### HOW TO COMPLETE THIS TASK
Write out exactly the lines from the start of the entries through the one that contains "nothing done. Without", including both.

### INPUT FOR THIS TASK
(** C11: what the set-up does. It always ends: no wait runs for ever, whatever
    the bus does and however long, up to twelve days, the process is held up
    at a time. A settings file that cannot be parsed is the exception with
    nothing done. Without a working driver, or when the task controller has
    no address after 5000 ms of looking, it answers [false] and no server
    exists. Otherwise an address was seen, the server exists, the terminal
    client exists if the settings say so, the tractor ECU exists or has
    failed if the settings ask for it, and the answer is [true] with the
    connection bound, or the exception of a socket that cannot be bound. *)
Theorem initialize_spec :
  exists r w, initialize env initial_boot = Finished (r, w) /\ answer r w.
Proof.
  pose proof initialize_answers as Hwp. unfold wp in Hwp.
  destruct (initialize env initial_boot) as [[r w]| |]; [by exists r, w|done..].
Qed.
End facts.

### EXERCISE RESULT
(** C11: what the set-up does. It always ends: no wait runs for ever, whatever
    the bus does and however long, up to twelve days, the process is held up
    at a time. A settings file that cannot be parsed is the exception with
    nothing done. Without a working driver, or when the task controller has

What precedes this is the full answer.